J Clin Exp Hepatol ; 13(3): 414-427, 2023.
Artículo en Inglés | MEDLINE | ID: mdl-37250876

RESUMEN

Objectives: Spleen stiffness measurement (SSM) provides a non-invasive surrogate marker for clinical significant portal hypertension (CSPH). Results obtained in highly selected populations were promising but require validation across the spectrum of liver disease. We aimed to investigate the clinical applicability of SSM in a real-world setting. Methods: We prospectively enrolled patients referred for liver ultrasound (January-May 2021). Patients with a portosystemic shunt, liver transplant, or extrahepatic etiology of portal hypertension were excluded. We performed liver ultrasound, liver stiffness measurement (LSM) and SSM (dedicated software, 100 Hz-probe). Probable CSPH was established if ≥1 of the following items occurred: ascites, varices, encephalopathy, splenomegaly, recanalized umbilical vein, collaterals, dilated portal veins, hypertensive gastropathy, or LSM ≥25 kPa. Results: We enrolled 185 patients (53% male; age 53years [37-64], 33% viral hepatitis, 21% fatty liver disease). Of them, 31% of patients had cirrhosis (68% Child-Pugh A) and 38% of patients had signs of portal hypertension. SSM (23.8 kPa [16.2-42.3]) and LSM (6.7 kPa [4.6-12.0]) were successful and met reliability criteria in 70% and 95%, respectively.
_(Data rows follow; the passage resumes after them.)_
(* ===== verification/Coop.v ===== *)
(** The cooperative budget ([src/src/coop.rs], [src/src/task/coop.rs],
    [src/src/task/yield_now.rs]).

    The thread-local [BUDGET] cell is the state of the computations here:
    [None] outside any task's poll, otherwise the units left. *)

From S2P Require Import Prelude.

Definition BUDGET : Type := option Z.

Definition DEFAULT_BUDGET : Z := 128.

Definition budget {A} (f : M BUDGET A) : M BUDGET A :=
  let! previous := get in
  put (Some DEFAULT_BUDGET) ;!
  let! result := f in
  put previous ;!
  ret result.

Definition poll_proceed (cx : waker) : M BUDGET (poll unit) :=
  let! b := get in
  match b with
  | None => ret (Ready tt)
  | Some 0 => wake cx ;! ret Pending
  | Some n => put (Some (n - 1)) ;! ret (Ready tt)
  end.

Definition has_budget_remaining : M BUDGET bool :=
  let! b := get in
  ret (match b with Some 0 => false | _ => true end).

Definition with_unconstrained {A} (f : M BUDGET A) : M BUDGET A :=
  let! previous := get in
  put None ;!
  let! result := f in
  put previous ;!
  ret result.

(** [ConsumeBudget::poll] and [Unconstrained::poll]. *)
Definition consume_budget_poll (cx : waker) : M BUDGET (poll unit) := poll_proceed cx.
Definition unconstrained_poll {A} (inner : M BUDGET (poll A)) : M BUDGET (poll A) :=
  with_unconstrained inner.

(** [YieldNow::poll], on its [yielded] flag. *)
Definition yield_now : bool := false.
Definition yield_now_poll (cx : waker) : M bool (poll unit) :=
  let! yielded := get in
  if yielded : bool then ret (Ready tt)
  else put true ;! wake cx ;! ret Pending.

(** A poll that performs [n] charged operations in a row, whatever each
    answers: the answers, in order. *)
Fixpoint charge (n : nat) (cx : waker) : M BUDGET (list (poll unit)) :=
  match n with
  | O => ret []
  | S n =>
      let! r := poll_proceed cx in
      let! rs := charge n cx in
      ret (r :: rs)
  end.

Lemma charge_spec n cx b :
  0 ≤ b →
  charge n cx (Some b) =
    Some (replicate (n `min` Z.to_nat b) (Ready tt) ++ replicate (n - Z.to_nat b) Pending,
          Some (b - Z.of_nat (n `min` Z.to_nat b)),
          replicate (n - Z.to_nat b) cx).
Proof.
  revert b. induction n as [|n IH]; intros b Hb; simpl charge.
  - unfold ret. simpl. by rewrite Z.sub_0_r.
  - unfold bind at 1. unfold poll_proceed at 1. unfold bind at 1 2, get at 1.
    destruct (decide (b = 0)) as [->|Hne].
    + run_M. rewrite IH by done. simpl. rewrite Nat.min_0_r, Nat.sub_0_r, app_nil_r. done.
    + destruct b as [|p|p]; [done| |lia]. run_M. rewrite IH by lia. simpl.
      rewrite app_nil_r.
      remember (Z.to_nat (Z.pos p)) as q eqn:Eq. destruct q as [|q]; [lia|].
      assert (Z.to_nat (Z.pos p - 1) = q) as -> by lia.
      simpl. do 3 f_equal. f_equal. lia.
Qed.

(** The budget does break a tight loop.  However many charged operations a
    task's poll performs, exactly the first 128 go through; every later one is
    told [Pending] with the task woken for another turn; and the budget that
    was in effect around the poll is restored.  Inside [unconstrained] none is
    refused, and outside any task nothing is charged. *)
Theorem budget_forces_yield n cx b :
  budget (charge n cx) b =
    Some (replicate (n `min` 128) (Ready tt) ++ replicate (n - 128) Pending, b,
          replicate (n - 128) cx) ∧
  (∀ b', with_unconstrained (charge n cx) b' = Some (replicate n (Ready tt), b', [])) ∧
  charge n cx None = Some (replicate n (Ready tt), None, []).
Proof.
  assert (charge n cx None = Some (replicate n (Ready tt), None, [])) as HN.
  { induction n as [|n IH]; [done|]. simpl. unfold bind at 1. unfold poll_proceed at 1. run_M.
    by rewrite IH. }
  split_and!; [| |done].
  - unfold budget. run_M. rewrite charge_spec by done. run_M. by rewrite app_nil_r.
  - intros b'. unfold with_unconstrained. run_M. by rewrite HN.
Qed.
(** One access of [poll_notified] by future [id]; [b] is the budget in scope
    at [pn_coop].  Returns the new lock content, [registered] flag and waiter
    state, what comes next, and the wakes done. *)
Definition poll_notified (b : BUDGET) (id : nat) (pc : poll_pc)
    (i : Inner) (registered : bool) (st : WaiterState)
    : Inner * bool * WaiterState * next poll_pc (poll unit) * list waker :=
  match pc with
  | pn_coop =>
      match poll_proceed id b with
      | Some (Pending, _, ws) => (i, registered, st, Return Pending, ws)
      | Some (Ready _, _, ws) => (i, registered, st, Continue pn_woken, ws)
      | None => (i, registered, st, Panicked, [])
      end
  | pn_woken =>
      (i, registered, st, if st.(woken) then Return (Ready tt) else Continue pn_lock, [])
  | pn_lock =>
      if registered then (i, registered, st, Continue pn_store, [])
      else if 0 <? i.(permits)
           then (mkInner (i.(permits) - 1) i.(waiters), registered, st, Return (Ready tt), [])
           else (mkInner i.(permits) (i.(waiters) ++ [id]), true, st, Continue pn_store, [])
  | pn_store =>
      (i, registered, mkWaiterState st.(woken) (Some id), Continue pn_recheck, [])
  | pn_recheck =>
      (i, registered, st, Return (if st.(woken) then Ready tt else Pending), [])
  end.

Inductive enable_pc := en_woken | en_lock.

Definition enable (id : nat) (pc : enable_pc) (i : Inner) (registered : bool) (st : WaiterState)
    : Inner * bool * WaiterState * next enable_pc bool :=
  match pc with
  | en_woken =>
      (i, registered, st,
        if st.(woken) then Return true
        else if registered then Return false else Continue en_lock)
  | en_lock =>
      if 0 <? i.(permits)
      then (mkInner (i.(permits) - 1) i.(waiters), registered, mkWaiterState true st.(stored),
            Return true)
      else (mkInner i.(permits) (i.(waiters) ++ [id]), true, st, Return false)
  end.

(** ** Notifiers *)

Inductive notify_kind := notify_one | notify_last | notify_waiters.

(** The critical section of each notifier: the waiters it has popped and will
    fire, in order. *)
Definition notify_pop `{BuildProfile} (k : notify_kind) : M Inner (list nat) :=
  let! i := get in
  match k with
  | notify_one =>
      match i.(waiters) with
      | id :: rest => put (mkInner i.(permits) rest) ;! ret [id]
      | [] =>
          let! p := lift (uadd usize_bits i.(permits) 1) in
          put (mkInner p []) ;! ret []
      end
  | notify_last =>
      match last i.(waiters) with
      | Some id => put (mkInner i.(permits) (take (pred (length i.(waiters))) i.(waiters))) ;! ret [id]
      | None =>
          let! p := lift (uadd usize_bits i.(permits) 1) in
          put (mkInner p []) ;! ret []
      end
  | notify_waiters =>
      put (mkInner i.(permits) []) ;! ret i.(waiters)
  end.

(** [fire], in two accesses: store [woken], then take the waker and wake it. *)
Definition fire_store (st : WaiterState) : WaiterState := mkWaiterState true st.(stored).
Definition fire_take (st : WaiterState) : WaiterState * list waker :=
  (mkWaiterState st.(woken) None, match st.(stored) with Some w => [w] | None => [] end).

(** ** The system *)

(** What a [Notified] future is doing; [Parked] once a poll told its task to
    wait. *)
Inductive phase := Idle | Parked | Polling (pc : poll_pc) | Enabling (pc : enable_pc) | Done | Dropped.

(** [ready]: its task has been woken since it last began a poll. *)
Record fut := mkFut {
  fstate : WaiterState;
  registered : bool;
  fphase : phase;
  ready : bool;
}.

(** A notifier past its critical section: the waiters left to fire, and
    whether the first one's [woken] has been stored already. *)
Record notifier := mkNotifier { to_fire : list nat; stored_first : bool }.

Record world := mkWorld {
  inner : Inner;
  futs : list fut;
  notifiers : list notifier;
}.

Definition wake1 (fs : list fut) (w : waker) : list fut :=
  match fs !! w with
  | Some f => <[w := mkFut f.(fstate) f.(registered) f.(fphase) true]> fs
  | None => fs
  end.

Definition after_poll (n : next poll_pc (poll unit)) (p : phase) : phase :=
  match n with
  | Continue pc => Polling pc
  | Return (Ready _) => Done
  | Return Pending => Parked
  | Panicked => p
  end.

Definition after_enable (n : next enable_pc bool) (p : phase) : phase :=
  match n with
  | Continue pc => Enabling pc
  | Return _ => Idle
  | Panicked => p
  end.

Inductive wstep `{BuildProfile} : world → world → Prop :=
| w_notified W :
    wstep W (mkWorld W.(inner) (W.(futs) ++ [mkFut WaiterState_new false Idle false]) W.(notifiers))
| w_poll_begin W id f :
    W.(futs) !! id = Some f → f.(fphase) = Idle ∨ f.(fphase) = Parked →
    wstep W (mkWorld W.(inner)
      (<[id := mkFut f.(fstate) f.(registered) (Polling pn_coop) false]> W.(futs)) W.(notifiers))
| w_poll W id f pc b i r st n ws :
    W.(futs) !! id = Some f → f.(fphase) = Polling pc →
    poll_notified b id pc W.(inner) f.(registered) f.(fstate) = (i, r, st, n, ws) →
    wstep W (mkWorld i
      (foldl wake1 (<[id := mkFut st r (after_poll n f.(fphase)) f.(ready)]> W.(futs)) ws)
      W.(notifiers))
| w_enable_begin W id f :
    W.(futs) !! id = Some f → f.(fphase) = Idle →
    wstep W (mkWorld W.(inner)
      (<[id := mkFut f.(fstate) f.(registered) (Enabling en_woken) f.(ready)]> W.(futs)) W.(notifiers))
| w_enable W id f pc i r st n :
    W.(futs) !! id = Some f → f.(fphase) = Enabling pc →
    enable id pc W.(inner) f.(registered) f.(fstate) = (i, r, st, n) →
    wstep W (mkWorld i
      (<[id := mkFut st r (after_enable n f.(fphase)) f.(ready)]> W.(futs)) W.(notifiers))
| w_drop W id f :
    W.(futs) !! id = Some f → f.(fphase) = Idle ∨ f.(fphase) = Parked ∨ f.(fphase) = Done →
    wstep W (mkWorld W.(inner)
      (<[id := mkFut f.(fstate) f.(registered) Dropped f.(ready)]> W.(futs)) W.(notifiers))
| w_notify W k i popped ws :
    notify_pop k W.(inner) = Some (popped, i, ws) →
    wstep W (mkWorld i W.(futs) (W.(notifiers) ++ [mkNotifier popped false]))
| w_fire_store W j id rest f :
    W.(notifiers) !! j = Some (mkNotifier (id :: rest) false) →
    W.(futs) !! id = Some f →
    wstep W (mkWorld W.(inner)
      (<[id := mkFut (fire_store f.(fstate)) f.(registered) f.(fphase) f.(ready)]> W.(futs))
      (<[j := mkNotifier (id :: rest) true]> W.(notifiers)))
| w_fire_take W j id rest f st ws :
    W.(notifiers) !! j = Some (mkNotifier (id :: rest) true) →
    W.(futs) !! id = Some f → fire_take f.(fstate) = (st, ws) →
    wstep W (mkWorld W.(inner)
      (foldl wake1 (<[id := mkFut st f.(registered) f.(fphase) f.(ready)]> W.(futs)) ws)
      (<[j := mkNotifier rest false]> W.(notifiers))).
Lemma poll_reserve_eq cx n i : within i → 0 ≤ n → i.(capacity) + n ≤ usize_max →
  poll_reserve cx n i = Some
    (if i.(receiver_alive) then
       if len i.(queue) + i.(reserved) + n <=? i.(capacity)
       then (Ready true, set_reserved i (i.(reserved) + n), [])
       else (Pending, enqueued i cx, [])
     else (Ready false, i, [])).
Proof.
  intros (? & ? & ?) ? Hn. pose proof (len_nonneg i.(queue)). unfold usize_max in *.
  unfold poll_reserve. run_M. destruct (receiver_alive i); simpl; [|done].
  rewrite uadd_in_range by lia. run_M. rewrite uadd_in_range by lia. run_M.
  destruct (_ <=? _); simpl; [|done]. by rewrite uadd_in_range by lia.
Qed.

Lemma try_reserve_eq i : within i →
  try_reserve i = Some
    (if i.(receiver_alive) then
       if len i.(queue) + i.(reserved) <? i.(capacity)
       then (Ok tt, set_reserved i (i.(reserved) + 1), []) else (Err (Full tt), i, [])
     else (Err (Closed tt), i, [])).
Proof.
  intros Hi. pose proof Hi as (? & ? & ?). pose proof (len_nonneg i.(queue)).
  unfold try_reserve. run_M. destruct (receiver_alive i); simpl; [|done].
  rewrite has_room_eq by done. destruct (Z.ltb_spec (len (queue i) + reserved i) (capacity i)); simpl; [|done].
  unfold usize_max in *. by rewrite uadd_in_range by lia.
Qed.

Lemma fill_reserved_eq v i : 1 ≤ i.(reserved) →
  fill_reserved v i = Some (tt, pushed (set_reserved i (i.(reserved) - 1)) v, wakes i.(recv_waker)).
Proof. intros Hi. unfold fill_reserved, push. run_M. rewrite usub_in_range by done. by run_M. Qed.

Lemma release_reserved_eq n (i : Inner T) : n ≤ i.(reserved) →
  release_reserved n i = Some
    (tt, set_waiters (set_reserved i (i.(reserved) - n)) (drop (Z.to_nat n) i.(send_waiters)),
     take (Z.to_nat n) i.(send_waiters)).
Proof. intros Hi. unfold release_reserved. run_M. rewrite usub_in_range by done. by run_M. Qed.

Lemma sender_drop_eq (i : Inner T) : 1 ≤ i.(senders_alive) →
  sender_drop i = Some
    (if i.(senders_alive) =? 1
     then (tt, set_recv_waker (set_senders i (i.(senders_alive) - 1)) None, wakes i.(recv_waker))
     else (tt, set_senders i (i.(senders_alive) - 1), [])).
Proof.
  intros Hi. unfold sender_drop. run_M. rewrite usub_in_range by done. run_M.
  destruct (Z.eqb_spec (senders_alive i - 1) 0), (Z.eqb_spec (senders_alive i) 1); try lia; done.
Qed.
(* ===== verification/Watch.v ===== *)
(** The watch channel ([src/src/sync/watch.rs]): one current value under a
    version number, refined to the list of every value it ever held. *)

From S2P Require Import Prelude.

Section watch.
Context {T : Type}.

Record Inner := mkInner {
  value : T;
  version : Z;
  wakers : list waker;
  sender_alive : bool;
  receivers_alive : Z;
}.

Inductive RecvError := mkRecvError.

(** A [Receiver] is its [seen_version]. *)
Definition channel (initial : T) : Inner * Z := (mkInner initial 0 [] true 1, 0).

Definition send `{BuildProfile} (v : T) : M Inner (result unit T) :=
  let! i := get in
  if i.(receivers_alive) =? 0 then ret (Err v)
  else
    let! n := lift (uadd u64_bits i.(version) 1) in
    put (mkInner v n [] i.(sender_alive) i.(receivers_alive)) ;!
    wake_all i.(wakers) ;!
    ret (Ok tt).

Definition send_modify `{BuildProfile} (modify : T → T) : M Inner unit :=
  let! i := get in
  let! n := lift (uadd u64_bits i.(version) 1) in
  put (mkInner (modify i.(value)) n [] i.(sender_alive) i.(receivers_alive)) ;!
  wake_all i.(wakers).

(** [Sender::borrow] and [Receiver::borrow]. *)
Definition borrow : M Inner T := let! i := get in ret i.(value).

Definition receiver_count : M Inner Z := let! i := get in ret i.(receivers_alive).

Definition sender_drop : M Inner unit :=
  let! i := get in
  put (mkInner i.(value) i.(version) [] false i.(receivers_alive)) ;!
  wake_all i.(wakers).

Definition borrow_and_update : M Inner (T * Z) :=
  let! i := get in ret (i.(value), i.(version)).

(** One poll of [changed], on its [registered] flag and the receiver's
    [seen_version]. *)
Definition poll_changed (seen_version : Z) (registered : bool) (cx : waker)
    : M Inner (poll (result unit RecvError) * Z * bool) :=
  let! i := get in
  if negb (i.(version) =? seen_version) then ret (Ready (Ok tt), i.(version), registered)
  else if negb i.(sender_alive) then ret (Ready (Err mkRecvError), seen_version, registered)
  else if registered then ret (Pending, seen_version, true)
  else
    put (mkInner i.(value) i.(version) (i.(wakers) ++ [cx]) i.(sender_alive) i.(receivers_alive)) ;!
    ret (Pending, seen_version, true).

Definition receiver_clone `{BuildProfile} (seen_version : Z) : M Inner Z :=
  let! i := get in
  let! n := lift (uadd usize_bits i.(receivers_alive) 1) in
  put (mkInner i.(value) i.(version) i.(wakers) i.(sender_alive) n) ;!
  ret seen_version.

Definition receiver_drop `{BuildProfile} : M Inner unit :=
  let! i := get in
  let! n := lift (usub usize_bits i.(receivers_alive) 1) in
  put (mkInner i.(value) i.(version) i.(wakers) i.(sender_alive) n).

(** ** The channel in use *)

(** The [changed] future a receiver may be inside of. *)
Inductive changing :=
| NoFuture
| Fresh                                   (* created, or never found Pending *)
| Registered (w : waker) (woken : bool).  (* its [registered] flag is set, with waker [w] *)

Definition registered_of (c : changing) : bool :=
  match c with Registered _ _ => true | _ => false end.

Record receiver := mkReceiver {
  seen : Z;          (* its [seen_version] *)
  latest : nat;      (* the last value of the history it marked as seen *)
  future : changing;
}.

Record world := mkWorld {
  inner : Inner;
  history : list T;                     (* every value the channel has held *)
  sender : bool;
  receivers : list (option receiver);   (* [None] once dropped *)
}.

Definition deliver (ws : list waker) (r : option receiver) : option receiver :=
  match r with
  | Some (mkReceiver s a (Registered w b)) =>
      Some (mkReceiver s a (Registered w (b || bool_decide (w ∈ ws))))
  | _ => r
  end.

Definition after_changed (r : receiver) (cx : waker) (len : nat)
    (res : poll (result unit RecvError)) (s : Z) : receiver :=
  match res with
  | Ready (Ok _) => mkReceiver s (len - 1) NoFuture
  | Ready (Err _) => mkReceiver s r.(latest) NoFuture
  | Pending =>
      mkReceiver s r.(latest)
        (match r.(future) with Registered w b => Registered w b | _ => Registered cx false end)
  end.

Inductive wstep `{BuildProfile} : world → world → Prop :=
| w_send W v i ws :
    W.(sender) = true → send v W.(inner) = Some (Ok tt, i, ws) →
    wstep W (mkWorld i (W.(history) ++ [v]) true (map (deliver ws) W.(receivers)))
| w_send_modify W f i ws :
    W.(sender) = true → send_modify f W.(inner) = Some (tt, i, ws) →
    wstep W (mkWorld i (W.(history) ++ [f W.(inner).(value)]) true
               (map (deliver ws) W.(receivers)))
| w_sender_drop W i ws :
    W.(sender) = true → sender_drop W.(inner) = Some (tt, i, ws) →
    wstep W (mkWorld i W.(history) false (map (deliver ws) W.(receivers)))
| w_borrow_and_update W k r v s i ws :
    W.(receivers) !! k = Some (Some r) → r.(future) = NoFuture →
    borrow_and_update W.(inner) = Some ((v, s), i, ws) →
    wstep W (mkWorld i W.(history) W.(sender)
      (<[k := Some (mkReceiver s (length W.(history) - 1) NoFuture)]> W.(receivers)))
| w_changed_new W k r :
    W.(receivers) !! k = Some (Some r) → r.(future) = NoFuture →
    wstep W (mkWorld W.(inner) W.(history) W.(sender)
      (<[k := Some (mkReceiver r.(seen) r.(latest) Fresh)]> W.(receivers)))
| w_changed_poll W k r cx res s g i ws :
    W.(receivers) !! k = Some (Some r) → r.(future) ≠ NoFuture →
    poll_changed r.(seen) (registered_of r.(future)) cx W.(inner) = Some ((res, s, g), i, ws) →
    wstep W (mkWorld i W.(history) W.(sender)
      (<[k := Some (after_changed r cx (length W.(history)) res s)]> W.(receivers)))
| w_changed_cancel W k r :
    W.(receivers) !! k = Some (Some r) → r.(future) ≠ NoFuture →
    wstep W (mkWorld W.(inner) W.(history) W.(sender)
      (<[k := Some (mkReceiver r.(seen) r.(latest) NoFuture)]> W.(receivers)))
| w_clone W k r s i ws :
    W.(receivers) !! k = Some (Some r) → r.(future) = NoFuture →
    receiver_clone r.(seen) W.(inner) = Some (s, i, ws) →
    wstep W (mkWorld i W.(history) W.(sender)
      (W.(receivers) ++ [Some (mkReceiver s r.(latest) NoFuture)]))
| w_receiver_drop W k r i ws :
    W.(receivers) !! k = Some (Some r) → r.(future) = NoFuture →
    receiver_drop W.(inner) = Some (tt, i, ws) →
    wstep W (mkWorld i W.(history) W.(sender) (<[k := None]> W.(receivers))).

Definition watch_reachable `{BuildProfile} (initial : T) : world → Prop :=
  reachable (.= mkWorld (channel initial).1 [initial] true
                  [Some (mkReceiver (channel initial).2 0 NoFuture)]) wstep.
Spleen size was inversely associated with SSM failure (odds ratio: 0.66 increment/cm, 95% confidence interval: 0.52-0.82). Optimal spleen stiffness cut-off to detect probable CSPH was >26.5 kPa (likelihood ratio: 4.5, sensitivity: 83%; specificity: 82%). Spleen stiffness did not outperform liver stiffness in detecting probable CSPH (P = 1.0). Conclusions: In real-world practice, reliable SSM were obtained in 70% and could potentially stratify patients between high- and low-risk of probable CSPH. However, cut-offs for CSPH might be substantially lower than previously reported. Future studies validating these results are required. Clinical trial number: Netherlands Trial Register (Registration number: NL9369).